Aproximadamente un tercio de los pacientes con hipercalciuria
tienen una excreción de calcio elevada con su dieta usual que se normaliza tras
restringir el calcio y el sodio de la misma. Estos pacientes son los que obtienen el
máximo beneficio de una dieta con restricción cálcica. Otro 50 por ciento de los
pacientes hipercalciúricos tienen formas de hipercalciuria tubular o no clasificable.
Estos pacientes son los que obtienen el máximo beneficio del tratamiento con tiazidas.
Tratamiento médico
La finalidad del tratamiento médico se centra en minimizar
la excreción de sales formadoras de cálculo e incrementar la eliminación de inhibidores
de la cristalización.
Tratamiento dietético
La utilidad de la dieta en la prevención de la litiasis
urinaria es controvertida y se centra en la reducción de la ingesta de sodio, proteinas
animales y calcio, así como en el incremento de la ingesta líquida.

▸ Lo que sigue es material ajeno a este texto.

(** * PyCRAM: world dataclasses and the TMC (Toyota HSR) interface

  A shallow embedding of
  - [src/pycram/world_dataclasses.py]: [Color], [Point] and
    [AxisAlignedBoundingBox] with their list conversions;
  - [src/pycram/external_interfaces/tmc.py]: [init_tmc_interface],
    [tmc_gripper_control] and [tmc_talk].

  Python values are modelled as data, Python exceptions as an error
  result, and the ROS side effects (logging, sleeping, publishing,
  importing message modules) as fields of an explicit world state that
  every operation threads through. *)

From Stdlib Require Import ZArith List String Bool Lia.
From Stdlib Require Import Floats.SpecFloat.
Import ListNotations.

Local Open Scope string_scope.
Local Open Scope Z_scope.

(** ** Python values, exceptions and results *)

Module Py.

(** Numbers as Python has them: an [int] literal such as [1] and a
    [float] are different objects.  A [float] is a binary64 value. *)
Inductive num : Type :=
| Int (z : Z)
| Float (f : spec_float).

(** The exception classes that the embedded code raises or catches. *)
Inductive exn : Type :=
| ValueError (msg : string)
| IndexError (msg : string)
| ImportError (msg : string)
| ModuleNotFoundError (msg : string)
| TypeError (msg : string)
| SyntaxError (msg : string)
| NameError (msg : string).

Inductive result (A : Type) : Type :=
| Ok (a : A)
| Raise (e : exn).

Arguments Ok {A} a.
Arguments Raise {A} e.

Definition bind {A B : Type} (r : result A) (k : A -> result B) : result B :=
  match r with
  | Ok a => k a
  | Raise e => Raise e
  end.

(** [l[i]] for a literal, non-negative index [i]. *)
Definition getitem {A : Type} (l : list A) (i : nat) : result A :=
  match nth_error l i with
  | Some a => Ok a
  | None => Raise (IndexError "list index out of range")
  end.

(** [len(l)] *)
Definition len {A : Type} (l : list A) : Z := Z.of_nat (List.length l).

(** The message carried by an exception. *)
Definition message (e : exn) : string :=
  match e with
  | ValueError m | IndexError m | ImportError m
  | ModuleNotFoundError m | TypeError m | SyntaxError m | NameError m => m
  end.

Definition is_ValueError (e : exn) : bool :=
  match e with ValueError _ => true | _ => false end.

Definition is_ModuleNotFoundError (e : exn) : bool :=
  match e with ModuleNotFoundError _ => true | _ => false end.

End Py.

Declare Scope py_scope.
Delimit Scope py_scope with py.
Notation "x <- c1 ;; c2" := (Py.bind c1 (fun x => c2))
  (at level 61, c1 at next level, right associativity) : py_scope.
Local Open Scope py_scope.

(** ** world_dataclasses.py *)

Module Color.
Import Py.

(** [@dataclass class Color]: four fields, each defaulting to [1]. *)
Record t : Type := mk { R : num; G : num; B : num; A : num }.

Definition default : t := mk (Int 1) (Int 1) (Int 1) (Int 1).

(** [return cls(rgb[0], rgb[1], rgb[2], 1)] *)
Definition from_rgb (rgb : list num) : result t :=
  r <- getitem rgb 0 ;;
  g <- getitem rgb 1 ;;
  b <- getitem rgb 2 ;;
  Ok (mk r g b (Int 1)).

(** [return cls(rgba[0], rgba[1], rgba[2], rgba[3])] *)
Definition from_rgba (rgba : list num) : result t :=
  r <- getitem rgba 0 ;;
  g <- getitem rgba 1 ;;
  b <- getitem rgba 2 ;;
  a <- getitem rgba 3 ;;
  Ok (mk r g b a).

Definition from_list (color : list num) : result t :=
  if len color =? 3 then from_rgb color
  else if len color =? 4 then from_rgba color
  else Raise (ValueError "Color list must have 3 or 4 elements").

(** [return [self.R, self.G, self.B, self.A]] *)
Definition get_rgba (self : t) : list num :=
  [R self; G self; B self; A self].

End Color.

Module Point.
Import Py.

Record t : Type := mk { x : num; y : num; z : num }.

(** [return cls(point[0], point[1], point[2])] *)
Definition from_list (point : list num) : result t :=
  px <- getitem point 0 ;;
  py <- getitem point 1 ;;
  pz <- getitem point 2 ;;
  Ok (mk px py pz).

End Point.

Module AxisAlignedBoundingBox.
Import Py.

Record t : Type := mk {
  min_x : num; min_y : num; min_z : num;
  max_x : num; max_y : num; max_z : num
}.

La restricción de sodio en la dieta reduce la excreción
urinaria de calcio, incrementado la de citrato. Se reduce la saturación de fosfato
cálcico y se aumenta la actividad inhibidora de la cristalización del oxalato cálcico.
Así mismo, se reduce la saturación de urato sódico lo que evita el fenómeno de
epitaxia, por el cual la hiperuricosuria favorece la cristalización del oxalato cálcico.
Además dietas con alta cantidad de sodio disminuyen la eficacia de las tiazidas para
reducir la calciuria.
La ingesta elevada de proteínas animales incrementa la
excreción de ácido úrico y acidifica la orina.
La restricción del calcio de la dieta como tratamiento
único está justificado en la hipercalciuria absortiva tipo II. Es inútil en pacientes
normocalciúricos, con litiasis oxalocálcica, ya que la reducción de calcio incrementa
la cantidad de oxalato libre absorbible en la luz intestinal y la hiperoxaluria resultante
incrementa el riesgo litógeno. En la hipercalciuria tubular la reducción del calcio de
la dieta favorece el hiperparatiroidismo secundario y la osteoporosis, estando
absolutamente contraindicada la restricción de calcio de la dieta. Finalmente es
aconsejable que el volumen de diuresis en 24 horas supero los 2000 ml.
Tratamiento médico
La revisión de la literatura médica permite concluir que el
uso de ortofosfatos, el fosfato de celulosa, el magnesio y el citrato no ha demostrado ser
eficaz en la prevención de la recurrencia litiásica. Los datos referentes a las tiazidas
son controvertidos y no concluyentes. El citrato potásico ha demostrado su eficacia en la
prevención de la nefrolitiasis asociada a hipocitraturia.
Tratamiento de la hipercalciuria
Absortiva
La hipercalciuria absortiva tipo II se trata con restricción
dietética de calcio, mientras que la tipo I puede tratarse con tiazidas o fosfato de
celulosa. Las tiazidas inhiben la reabsorción de sodio en el túbulo distal incrementando
la del calcio. La reducción de volumen inducida por el efecto diurético incrementa la
reabsorción de sodio y calcio en el túbulo proximal reduciendo aún más la calciuria.
El tratamiento con tiazidas induce una hipopotasemia y una
acidosis intracelular que conduce a una hipocitraturia. La administración de citrato
potásico revierte este efecto, normalizando la citraturia, lo que inhibe la
cristalización del oxalato cálcico. Por otra parte, es aconsejable una cierta
restricción de sodio, ya que la ingesta excesiva del mismo atenúa el efecto
hipocalciúrico de las tiazidas.
En la hipercalciuria absortiva tipo I las tiazidas tienen un
efecto hipocalciúrico inicial que revierte a largo plazo, hecho que justifica que la tasa
de remisión sea sólo del 30 por ciento frente al 70 por ciento en la hipercalciuria
renal. La pérdida de la respuesta hipocalciúrica a tiazidas aconseja la suspensión de
las mismas y tratamiento temporal con fosfato de celulosa.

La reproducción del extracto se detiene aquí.